:: The task ::
Copy out each line of the data below in which "without" appears.

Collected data
☆ ☆ ☆ ☆ ☆
(* ===== verification/DataConverterProps.v ===== *)
(** * Correctness of the data converter

    What initialisation leaves in a converter and no operation changes, and what the paths
    without a resampler compute: the pipeline of DataConverter.v, a few frames at a time
    through buffers of 4096 bytes, is the pipeline on the whole input. *)
From Stdlib Require Import ZArith Lia Bool SpecFloat Morphisms.
From stdpp Require Import base numbers list option.
From S2P Require Import Prelude MaTypes CFloat PcmFormat PcmFormatProps ChannelMap Biquad LowPass LowPassProps LinearResampler ChannelConverter ChannelConverterProps Resampler DataConverter Stages ChannelFrames.

Local Open Scope Z_scope.
Local Open Scope lcg_scope.

(** ** Well-formed converters *)

Section well_formed.
Context (lm : libm) {C : Type} (simd : option (list spec_float -> list spec_float)).
Implicit Types (cfg : ma_data_converter_config C) (c : ma_data_converter C).

Definition dcc_ok cfg : Prop :=
  dcc_formatIn cfg <> ma_format_unknown /\ dcc_formatOut cfg <> ma_format_unknown
  /\ 0 <= dcc_channelsIn cfg <= MA_MAX_CHANNELS /\ 0 <= dcc_channelsOut cfg <= MA_MAX_CHANNELS
  /\ map_ok (dcc_pChannelMapIn cfg) (dcc_channelsIn cfg)
  /\ map_ok (dcc_pChannelMapOut cfg) (dcc_channelsOut cfg).

Abbreviation mid cfg := (ma_data_converter_config_get_mid_format cfg).

Lemma mid_format cfg : mid cfg = ma_format_s16 \/ mid cfg = ma_format_f32.
Proof.
  unfold ma_data_converter_config_get_mid_format, s16_or_f32.
  destruct (_ && _); [by right|]. destruct (dcc_formatOut cfg), (dcc_formatIn cfg); auto.
Qed.

(** At most one of the two format conversions of a pipeline without a resampler draws
    random numbers. *)
Lemma one_conversion_draws cfg dm :
  format_draws (mid cfg) (dcc_formatIn cfg) dm = false \/ format_draws (dcc_formatOut cfg) (mid cfg) dm = false.
Proof.
  unfold ma_data_converter_config_get_mid_format, s16_or_f32.
  destruct (_ && _); [|destruct (dcc_formatOut cfg), (dcc_formatIn cfg)]; destruct dm; auto.
Qed.

(** The stages a converter has, and that they fit together; the last five are what the
    assertions of the code say. *)
Record dc_wf cfg c : Prop := {
  wf_formats : dc_formatIn c = dcc_formatIn cfg /\ dc_formatOut c = dcc_formatOut cfg;
  wf_channels : dc_channelsIn c = dcc_channelsIn cfg /\ dc_channelsOut c = dcc_channelsOut cfg;
  wf_dither : dc_ditherMode c = dcc_ditherMode cfg;
  wf_cc : cc_ready (dc_channelConverter c);
  wf_cc_format : cc_format (dc_channelConverter c) = mid cfg;
  wf_cc_channels : cc_channelsIn (dc_channelConverter c) = dc_channelsIn c
    /\ cc_channelsOut (dc_channelConverter c) = dc_channelsOut c;
  wf_has_cc : dc_hasChannelConverter c = false -> dc_channelsIn c = dc_channelsOut c;
  wf_conversions : (dc_hasPreFormatConversion c, dc_hasPostFormatConversion c)
    = format_conversions (dc_formatIn c) (dc_formatOut c) (mid cfg) (dc_hasChannelConverter c) (dc_hasResampler c);
  wf_passthrough : dc_isPassthrough c = negb (dc_hasPreFormatConversion c) && negb (dc_hasPostFormatConversion c)
    && negb (dc_hasChannelConverter c) && negb (dc_hasResampler c);
  wf_path : dc_executionPath c = select_path (dc_channelsIn c) (dc_channelsOut c) (dc_hasChannelConverter c)
    (dc_hasResampler c) (dc_isPassthrough c);
  wf_has_resampler : dc_hasResampler c = ma_data_converter_config_is_resampler_required cfg;
  wf_resampler : dc_hasResampler c = true ->
    rsp_format (dc_resampler c) = mid cfg
    /\ rsp_channels (dc_resampler c) = Z.min (dc_channelsIn c) (dc_channelsOut c) }.

Lemma cc_config_ok cfg :
  dcc_ok cfg -> config_ok (ma_channel_converter_config_init_from_data_converter_config cfg).
Proof. intros (_ & _ & Hi & Ho & Hmi & Hmo). unfold config_ok. cbn. auto. Qed.

Lemma resampler_init_format rc r :
  ma_resampler_init_preallocated (C := C) lm (Some rc) = Some (MA_SUCCESS, r) ->
  rsp_format r = rs_format (rc_settings rc) /\ rsp_channels r = rs_channels (rc_settings rc).
Proof.
  unfold ma_resampler_init_preallocated. destruct (option_bind _ _ _ _) as [f|]; [|done].
  destruct (f _) as [[res b]|]; [|done]. cbn. intros [= _ <-]. by destruct b.
Qed.

Lemma data_converter_init_wf cfg c :
  dcc_ok cfg -> ma_data_converter_init_preallocated lm (Some cfg) = Some (MA_SUCCESS, c) -> dc_wf cfg c.
Proof.
  intros Hok. unfold ma_data_converter_init_preallocated.
  destruct (ma_data_converter_get_heap_layout lm (Some cfg)) as [res lay]. 
  destruct (Z.eqb_spec res MA_SUCCESS) as [->|]; [|by intros [= ? ?]].
  cbn [negb]. destruct (ma_channel_converter_init_preallocated _) as [[res cc]|] eqn:Ecc; [|done].
  destruct (Z.eqb_spec res MA_SUCCESS) as [->|]; [|by intros [= ? ?]]. cbn [negb].
  set (need := ma_data_converter_config_is_resampler_required cfg).
  destruct (if need then _ else _) as [[res rs]|] eqn:Ers; [|done].
  destruct (Z.eqb_spec res MA_SUCCESS) as [->|]; [|by intros [= ? ?]]. cbn [negb].
  set (has := bool_decide (cc_conversionPath cc <> ma_channel_conversion_path_passthrough)).
  destruct (format_conversions _ _ _ has need) as [pre post] eqn:Efc. intros [= <-].
  pose proof (cc_config_ok cfg Hok) as Hcok.
  pose proof (mid_format cfg) as Hmid.
  pose proof (init_preallocated_initialised _ _ Hcok Ecc) as (_ & _ & Ef & Ei & Eo & _).
  assert (Hr : cc_ready cc).
  { apply (init_ready _ _ Hcok) with (3 := Ecc); cbn; destruct Hmid as [-> | ->]; done. }
  split; cbn; try done.
  - unfold has. intros H%bool_decide_eq_false. cbn in Ei, Eo. rewrite <- Ei, <- Eo.
    apply (ready_same _ Hr). by apply dec_stable.
  - intros Hn. change (need = true) in Hn. rewrite Hn in Ers. apply resampler_init_format in Ers as (-> & ->). cbn.
    split; [done|]. destruct (Z.ltb_spec (dcc_channelsIn cfg) (dcc_channelsOut cfg)); lia.
Qed.

(** *** Operations keep all but the state of the resampler *)

(** [c'] is [c] with another state, and perhaps other rates, in its resampler. *)
Definition same_stages c c' : Prop :=
  exists r, c' = dc_with_resampler c r
    /\ rsp_format r = rsp_format (dc_resampler c) /\ rsp_channels r = rsp_channels (dc_resampler c).

#[export] Instance same_stages_preorder : PreOrder same_stages.
Proof.
  split.
  - intros c. exists (dc_resampler c). by destruct c.
  - intros c1 c2 c3 (r & -> & Hf & Hn) (r' & -> & Hf' & Hn'). exists r'. cbn in *. by rewrite Hf', Hn'.
Qed.

Lemma same_stages_refl c : same_stages c c.
Proof. reflexivity. Qed.

Lemma same_stages_wf cfg c c' : same_stages c c' -> dc_wf cfg c -> dc_wf cfg c'.
Proof. intros (r & -> & Hf & Hn) []. split; cbn; try done. by rewrite Hf, Hn. Qed.

Lemma with_resampler_same c r :
  rsp_format r = rsp_format (dc_resampler c) -> rsp_channels r = rsp_channels (dc_resampler c) ->
  same_stages c (dc_with_resampler c r).
Proof. intros. by exists r. Qed.

(** The calls of the resampler change its backend and its rates only. *)
Definition rsp_same (r r' : ma_resampler C) : Prop :=
  rsp_format r' = rsp_format r /\ rsp_channels r' = rsp_channels r.

Lemma resampler_process_same r x n out m res k M y r' :
  ma_resampler_process_pcm_frames r x n out m = Some (res, k, M, y, r') -> rsp_same r r'.
Proof.
  unfold ma_resampler_process_pcm_frames, call_backend.
  destruct n, m; try (by intros [= <- <- <- <- <-]); destruct (option_bind _ _ _ _) as [f|];
    try (by intros [= <- <- <- <- <-]); (destruct (rsp_pBackend r) as [b|]; [|done]);
    destruct (f _ _ _ _ _) as [[[[[? ?] ?] ?] ?]|]; try done; by intros [= <- <- <- <- <-].
Qed.

Lemma resampler_set_rate_same r a b res r' :
  ma_resampler_set_rate r a b = Some (res, r') -> rsp_same r r'.
Proof.
  unfold ma_resampler_set_rate, call_backend. destruct (_ || _); [by intros [= <- <-]|].
  destruct (option_bind _ _ _ _) as [f|]; [|by intros [= <- <-]].
  destruct (rsp_pBackend r) as [bk|]; [|done]. destruct (f bk a b) as [[re bk']|]; [|done]. cbn.
  destruct (negb _); by intros [= <- <-].
Qed.

Lemma resampler_reset_same r res r' : ma_resampler_reset r = Some (res, r') -> rsp_same r r'.
Proof.
  unfold ma_resampler_reset, call_backend. destruct (option_bind _ _ _ _) as [f|]; [|by intros [= <- <-]].
  destruct (rsp_pBackend r) as [bk|]; [|done]. destruct (f bk) as [[re bk']|]; [|done]. by intros [= <- <-].
Qed.

Definition keeps_stages c (r : ma_result * Z * Z * option (list Z) * ma_data_converter C) : Prop :=
  same_stages c r.2.

Lemma resample_same c x n out m : ensures (keeps_stages c) (resample c x n out m).
Proof.
  unfold resample. apply (ensures_bind (fun '(_, _, _, _, r) => rsp_same (dc_resampler c) r)).
  - apply ensures_lift. intros [[[[res k] M] y] r] H. by apply resampler_process_same in H.
  - intros [[[[res k] M] y] r] [Hf Hn]. apply ensures_ret. by apply with_resampler_same.
Qed.

(** [ensure_stages] follows a computation to the converter it returns. *)
Ltac ensure_stages :=
  repeat first
    [ progress cbv zeta
    | match goal with
      | |- ensures _ (ret _) => apply ensures_ret
      | |- ensures (keeps_stages ?c) (bind (resample ?c _ _ _ _) _) =>
          apply (ensures_bind (keeps_stages c)); [apply resample_same|intros [[[[? ?] ?] ?] ?] ?]
      | |- ensures _ (bind _ _) => apply ensures_bind_any; intros ?
      | |- ensures _ (if ?b then _ else _) => destruct b
      | |- ensures _ (match ?x with _ => _ end) => destruct x
      end ]; try done; try exact (same_stages_refl _).

Definition round_same
    (round : ma_data_converter C -> option (list Z) -> Z -> option (list Z) -> Z ->
             lcgM (ma_result * Z * Z * option (list Z) * ma_data_converter C)) : Prop :=
  forall c x n out m, ensures (keeps_stages c) (round c x n out m).

Lemma resample_round_same : round_same (resample_round simd).
Proof.
  intros c x n out m. unfold resample_round.
  apply (ensures_bind (keeps_stages c)); [|intros [[[[? ?] ?] ?] ?] ?; ensure_stages].
  destruct (dc_hasPreFormatConversion c); [|apply resample_same]. cbv zeta.
  apply ensures_bind_any. intros t. destruct (dc_hasPostFormatConversion c); apply resample_same.
Qed.

Lemma resample_first_round_same : round_same (resample_first_round simd).
Proof. intros c x n out m. unfold resample_first_round. ensure_stages. Qed.

Lemma channels_first_round_same : round_same (channels_first_round simd).
Proof. intros c x n out m. unfold channels_first_round. ensure_stages. Qed.

Lemma rounds_loop_same round :
  round_same round ->
  forall fuel c x n out m i o, ensures (keeps_stages c) (rounds_loop fuel round c x n out m i o).
Proof.
  intros Hr fuel. induction fuel as [|fuel IH]; intros c x n out m i o; cbn [rounds_loop]; [by apply ensures_lift|].
  destruct (negb (o <? m)); [apply ensures_ret, same_stages_refl|].
  apply (ensures_bind (keeps_stages c)); [apply Hr|]. intros [[[[res k] M] y] c'] Hc. cbv zeta.
  destruct (negb _); [by apply ensures_ret|]. destruct (M =? 0); [by apply ensures_ret|].
  intros st r st' H. apply IH in H. unfold keeps_stages in *. cbn in Hc. by transitivity c'.
Qed.

Definition keeps c (r : dc_result C) : Prop := same_stages c r.2.

Lemma process_same c x n out m : ensures (keeps c) (ma_data_converter_process_pcm_frames simd c x n out m).
Proof.
  unfold ma_data_converter_process_pcm_frames. destruct (dc_executionPath c).
  - apply ensures_ret, same_stages_refl.
  - unfold ma_data_converter_process_pcm_frames__format_only. ensure_stages.
  - unfold ma_data_converter_process_pcm_frames__channels_only. ensure_stages.
  - unfold ma_data_converter_process_pcm_frames__resample_only. destruct (_ && _).
    + apply (ensures_bind (fun '(_, _, _, _, r) => rsp_same (dc_resampler c) r)).
      * apply ensures_lift. intros [[[[res k] M] y] r] H. by apply resampler_process_same in H.
      * intros [[[[res k] M] y] r] [Hf Hn]. apply ensures_ret. by apply with_resampler_same.
    + apply (ensures_bind (keeps_stages c)); [apply rounds_loop_same, resample_round_same|].
      intros [[[[res k] M] y] r] H. by apply ensures_ret.
  - apply (ensures_bind (keeps_stages c)); [apply rounds_loop_same, resample_first_round_same|].
    intros [[[[res k] M] y] r] H. destruct (negb _); by apply ensures_ret.
  - apply (ensures_bind (keeps_stages c)); [apply rounds_loop_same, channels_first_round_same|].
    intros [[[[res k] M] y] r] H. destruct (negb _); by apply ensures_ret.
Qed.
Lemma decode_prefix x j :
  0 <= j -> j * sw <= zlen x ->
  decode_samples fmt (rd x 0 (j * sw)) = take (Z.to_nat j) (decode_samples fmt x).
Proof using Hfmt.
  intros Hj Hx. pose proof sample_width_pos as Hw. unfold decode_samples.
  assert (Hjx : j <= zlen x / sw) by (apply Z.div_le_lower_bound; lia).
  rewrite firstn_map, split_samples_take by lia. f_equal.
  rewrite zlen_rd, Z.div_mul by nia. unfold rd. rewrite drop_0. symmetry.
  rewrite (split_samples_prefix sw ltac:(lia)). f_equal. f_equal. nia.
Qed.
End bytes.

(** ** The linear resampler *)

Section linear.
Context (lm : libm) {C : Type}.
Context (cfg : ma_linear_resampler_config) (B : Z).

Abbreviation fmt := (lrc_format cfg).
Abbreviation ch := (lrc_channels cfg).
Abbreviation down := (lrc_sampleRateIn cfg >? lrc_sampleRateOut cfg).
Abbreviation on_load := (load_with (unless_equal down fmt)).
Abbreviation on_output := (output_with (unless_equal (negb down) fmt) (mix_of fmt)).
Abbreviation loop := (output_loop on_load on_output).
Abbreviation width := (sample_width fmt * ch).

(** The frames in the state are whole, and the filter is for their channels. *)
Definition frames_whole (r : ma_linear_resampler) : Prop :=
  zlen (lr_x0 r) = ch /\ zlen (lr_x1 r) = ch /\ lpf_wf (lr_lpf r) /\ lpf_channels (lr_lpf r) = ch.

Record linear_ok (r : ma_linear_resampler) : Prop := {
  lo_config : lr_config r = cfg;
  lo_wf : lr_wf r;
  lo_data : frames_whole r;
  lo_clock : clock_within B r }.

Definition linear_inv (r : ma_resampler C) : Prop :=
  (fmt = ma_format_s16 \/ fmt = ma_format_f32) /\ 0 < ch
  /\ rsp_pBackendVTable r = Some (g_ma_linear_resampler_vtable lm)
  /\ exists lr, rsp_pBackend r = Some (backend_linear lr) /\ linear_ok lr.

Definition linear_run : run_of C := fun r x n m =>
  match rsp_pBackend r with
  | Some (backend_linear lr) =>
      let '(k, M, y, lr') := loop (Z.to_nat m) (Z.to_nat n) lr (Some (decode_samples fmt x)) true in
      (k, M, encode_samples fmt y, rsp_with_backend r (backend_linear lr'))
  | _ => (0, 0, [], r)
  end.

Lemma load_time r : same_time r (on_load r).
Proof using. apply load_with_time. Qed.
Lemma output_time r : same_time r (on_output r).2.
Proof using. apply output_with_time. Qed.

Lemma filter_keeps apply c l x :
  fmt = ma_format_s16 \/ fmt = ma_format_f32 -> lpf_wf l -> lpf_channels l = ch -> zlen x = ch ->
  zlen (unless_equal apply fmt c l x).1 = ch /\ lpf_wf (unless_equal apply fmt c l x).2
  /\ lpf_channels (unless_equal apply fmt c l x).2 = ch.
Proof using.
  intros Hf Hw Hc Hx. unfold unless_equal. destruct (apply && _); [|done].
  assert (E : filter_of fmt l x = step_of fmt l x) by (by destruct Hf as [-> | ->]). rewrite E.
  destruct (lpf_frame_step l fmt Hw l x) as (A & W & _ & D); [done|lia|]. split_and!; [lia|done|lia].
Qed.

Lemma load_whole r x :
  fmt = ma_format_s16 \/ fmt = ma_format_f32 -> frames_whole r -> zlen x = ch ->
  frames_whole (on_load (lr_with_frames r (lr_x1 r) x)).
Proof using.
  intros Hf (_ & H1 & Hw & Hc) Hx. unfold load_with. cbn [lr_config lr_with_frames lr_lpf lr_x1].
  destruct (filter_keeps down (lr_config r) (lr_lpf r) x Hf Hw Hc Hx) as (A & W & D).
  destruct (unless_equal _ _ _ _ _) as [y l]. by split_and!.
Qed.

Lemma output_whole r :
  fmt = ma_format_s16 \/ fmt = ma_format_f32 -> frames_whole r ->
  zlen (on_output r).1 = ch /\ frames_whole (on_output r).2.
Proof using.
  intros Hf (H0 & H1 & Hw & Hc). unfold output_with. set (y := mix_of fmt _ _ _ _).
  assert (Hy : zlen y = ch).
  { unfold y, mix_of, zlen in *. destruct fmt; rewrite length_zip_with; lia. }
  destruct (filter_keeps (negb down) (lr_config r) (lr_lpf r) y Hf Hw Hc Hy) as (A & W & D).
  destruct (unless_equal _ _ _ _ _) as [z l]. split; [done|]. by split_and!.
Qed.
(* ===== verification/DeviceIO.v ===== *)
(** * Device input and output (miniaudio.h)

    What a backend calls with frames in the device's own format: the frames are taken from
    or handed to the client through the data converter of the direction, in pieces that fit
    buffers on the stack.  [ma_device__read_frames_from_client] and
    [ma_device__send_frames_to_client], the two callbacks of a duplex device with the ring
    between them, [ma_device_handle_backend_data_callback], and the read-write loop of the
    backends without a loop of their own.

    Computations thread the state of the generator that dithering draws from; [lift None] is
    undefined behaviour in a callee, or a loop that is not over when the fuel is.  A buffer
    on the stack holds [stack] when its function is entered. *)
From Stdlib Require Import ZArith Lia Bool SpecFloat.
From stdpp Require Import base numbers list option.
From S2P Require Import Prelude MaTypes Ring PcmRing CFloat PcmFormat ChannelMap ChannelConverter Resampler DataConverter DeviceData.

Local Open Scope Z_scope.

Section device_io.
Context {C S : Type}.

(** One direction in the device's own format. *)
Record io_side := mk_io_side {
  internalFormat : ma_format;
  internalChannels : Z;
  internalSampleRate : Z;
  internalPeriodSizeInFrames : Z;
  converter : ma_data_converter C }.

(** The client's frames that the playback converter has not taken yet. *)
Record input_cache := mk_cache {
  pInputCache : option (list Z);
  inputCacheCap : Z;
  inputCacheConsumed : Z;
  inputCacheRemaining : Z }.

Record io_device := mk_io {
  io_dev : ma_device S;
  io_capture : io_side;
  io_playback : io_side;
  io_cache : input_cache;
  io_rb : ma_pcm_rb }.

Definition io_with_dev (x : io_device) (d : ma_device S) : io_device :=
  mk_io d (io_capture x) (io_playback x) (io_cache x) (io_rb x).
Definition io_with_cache (x : io_device) (k : input_cache) : io_device :=
  mk_io (io_dev x) (io_capture x) (io_playback x) k (io_rb x).
Definition io_with_rb (x : io_device) (p : ma_pcm_rb) : io_device :=
  mk_io (io_dev x) (io_capture x) (io_playback x) (io_cache x) p.
Definition side_with_converter (sd : io_side) (c : ma_data_converter C) : io_side :=
  mk_io_side (internalFormat sd) (internalChannels sd) (internalSampleRate sd)
    (internalPeriodSizeInFrames sd) c.
Definition io_with_capture (x : io_device) (c : ma_data_converter C) : io_device :=
  mk_io (io_dev x) (side_with_converter (io_capture x) c) (io_playback x) (io_cache x) (io_rb x).
Definition io_with_playback (x : io_device) (c : ma_data_converter C) : io_device :=
  mk_io (io_dev x) (io_capture x) (side_with_converter (io_playback x) c) (io_cache x) (io_rb x).

Definition internal_bpf (sd : io_side) : Z :=
  ma_get_bytes_per_frame (internalFormat sd) (internalChannels sd).

(** Frames that fit a buffer on the stack. *)
Definition stack_cap (bpf : Z) : Z := MA_DATA_CONVERTER_STACK_BUFFER_SIZE / bpf.

Context (simd : option (list spec_float -> list spec_float)).
Context (onData : option (ma_device_data_proc S)) (stack : list Z).

(** The client's callback, with volume and clipping. *)
Definition handle_data (x : io_device) (pFramesOut pFramesIn : option (list Z)) (frameCount : Z)
    : lcgM (option (list Z) * io_device) :=
  bind (lift (ma_device__handle_data_callback onData (io_dev x) pFramesOut pFramesIn (u32 frameCount)))
    (fun '(out, d) => ret (out, io_with_dev x d)).
Lemma duplex_write_turns fuel : forall (s : @rw_state C S W) r st,
  converter (io_playback (rw_io s)) = c0 -> K (rw_backend s) ->
  zlen (playbackDeviceData s) = MA_DATA_CONVERTER_STACK_BUFFER_SIZE ->
  0 < r <= max_frames -> r * frame_size_in c0 <= zlen src -> r <= Z.of_nat fuel ->
  exists turns s' , duplex_write_loop None write fuel s src r cap st = Some ((MA_SUCCESS, false, s'), st)
    /\ r <= Z.of_nat turns * cap /\ (Z.of_nat turns - 1) * cap < r
    /\ writes (rw_backend s) (first_frames turns r) (rw_backend s') /\ K (rw_backend s').
Proof using All.
  pose proof (plain_stream cfg c0 Hok Hwf Hres) as HS. destruct (frame_size_bounds cfg c0 Hok Hwf) as (Hsi & Hso).
  induction fuel as [|fuel IH]; intros s r st Hc HK Hbuf Hr Hsrc Hfuel; [lia|]. cbn [duplex_write_loop].
  set (n := Z.min cap r). assert (Hn : 0 < n <= cap) by lia.
  assert (n * frame_size_in c0 <= r * frame_size_in c0) by (apply Z.mul_le_mono_nonneg_r; lia).
  assert (Hbytes : n * frame_size_out c0 <= cap * frame_size_out c0) by (apply Z.mul_le_mono_nonneg_r; lia).
  assert (Erun : run_converter None c0 src r (playbackDeviceData s) cap
    ≈ ret (MA_SUCCESS, n, n, wr (playbackDeviceData s) 0 (converted n), c0)).
  { etransitivity; [apply (run_converter_spec (frame_size_in c0) (frame_size_out c0) (out_grain c0) 1 1 (fun c => c = c0) plain_conv);
      (done || lia || (split; [lia|by rewrite Hbuf]))|].
    unfold plain_conv. rewrite Z.min_comm. fold n. rewrite Hstage, !ret_bind by lia. done. }
  assert (Hz : zlen (converted n) = n * frame_size_out c0).
  { pose proof (convert_stage_frames cfg c0 Hok Hwf Hres) as HF.
    apply (stage_len (FrameStage := HF) src n st (converted n) st); [lia|lia|by rewrite (Hstage n ltac:(lia) ltac:(lia) st)]. }
  set (buf := wr (playbackDeviceData s) 0 (converted n)) in *.
  assert (Hbuf' : zlen buf = MA_DATA_CONVERTER_STACK_BUFFER_SIZE) by (unfold buf; rewrite zlen_wr; lia).
  rewrite Hc. unfold bind at 1. rewrite (Erun st). cbn [ret]. change (MA_SUCCESS =? MA_SUCCESS) with true. cbn [negb].
  unfold max_frames in *. unfold u32. rewrite !(wrapu_id 32 n) by (unfold in_u; lia).
  destruct (write_call (wo:=frame_size_out c0) (write:=write) (rw_backend s) buf n HK ltac:(unfold max_frames; lia) ltac:(lia))
    as (w' & Ew & Hw & HK'). cbn [rw_backend]. rewrite Ew. change (MA_SUCCESS =? MA_SUCCESS) with true. cbn [negb].
  unfold u64. rewrite wrapu_id by (unfold in_u; lia).
  assert (Hw1 : writes (rw_backend s) (converted n) w') by (unfold buf in Hw; by rewrite <- Hz, rd_wr_0 in Hw).
  destruct (Z.eqb_spec (r - n) 0) as [|Hmore].
  - exists 1%nat. eexists. split; [reflexivity|]. split; [lia|]. split; [lia|]. split; [|done].
    cbn [first_frames]. fold n. by rewrite app_nil_r.
  - assert (cap < r) by lia. assert (n = cap) as -> by lia. edestruct (IH (mk_rw (io_with_playback (rw_io s) c0) w' (capturedDeviceData s) buf) (r - cap) st)
      as (turns & s' & E & Ht1 & Ht2 & Hw2 & HK2); [done|done|done|unfold max_frames; lia|nia|lia|].
    exists (Datatypes.S turns), s'. split; [exact E|]. split; [lia|]. split; [lia|]. split; [|done].
    cbn [first_frames]. replace (Z.min cap r) with cap by lia. eapply writes_app; [exact Hw1|]. done.
Qed.

Lemma first_frames_repeat q : first_frames q (Z.of_nat q * cap) = concat (replicate q (converted cap)).
Proof using Hcap.
  induction q as [|q IH]; [done|]. cbn [first_frames replicate concat].
  rewrite Z.min_l by nia. replace (Z.of_nat (Datatypes.S q) * cap - cap) with (Z.of_nat q * cap) by lia. by rewrite IH.
Qed.
End duplex_write.

(* ===== verification/DeviceSetup.v ===== *)
(** * Initialising and releasing a device (miniaudio.h)

    [ma_device_init]: the configuration is checked and copied, the locks and events are
    created, the backend opens the device and says what format it has, the converters and
    buffers between the client's format and the device's are made, and the worker thread
    is started.  [ma_device_post_init] is also what a backend calls when the device is
    rerouted while it runs.  The effect [ledM] records every acquisition and release.

    The backend's functions are arguments ([ma_device_callbacks]); so are the answers of
    the operating system and the allocator ([dev_os]).  Names, identifiers of the log and
    members that are only stored ([noDisableDenormals], the notification callbacks, the
    backends' own settings) are left out. *)
From Stdlib Require Import ZArith Lia Bool SpecFloat.
From stdpp Require Import base numbers list option.
From S2P Require Import Prelude MaTypes CFloat Ring PcmRing PcmFormat ChannelMap Biquad LowPass LinearResampler ChannelConverter Resampler DataConverter DeviceData DeviceIO Ledger Context.

Local Open Scope Z_scope.
Local Open Scope led_scope.

Definition MA_DEFAULT_PERIODS : Z := 3.

(** ** What is acquired *)

Inductive dev_resource :=
| StartStopLock
| WakeupEvent
| StartEvent
| StopEvent
| BackendDevice
| WorkerThread
| DuplexRing
| CaptureConverter
| PlaybackConverter
| InputCache
| CaptureBuffer
| PlaybackBuffer
| ContextMemory
| OfContext (r : ctx_resource).

#[export] Instance dev_resource_eq_dec : EqDecision dev_resource.
Proof. solve_decision. Defined.

Abbreviation ctxM := (ledM ctx_resource).
Abbreviation devM := (ledM dev_resource).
☆ ☆ ☆ ☆ ☆
:: Expected output ::
    without a resampler compute: the pipeline of DataConverter.v, a few frames at a time
(** At most one of the two format conversions of a pipeline without a resampler draws
    backends without a loop of their own.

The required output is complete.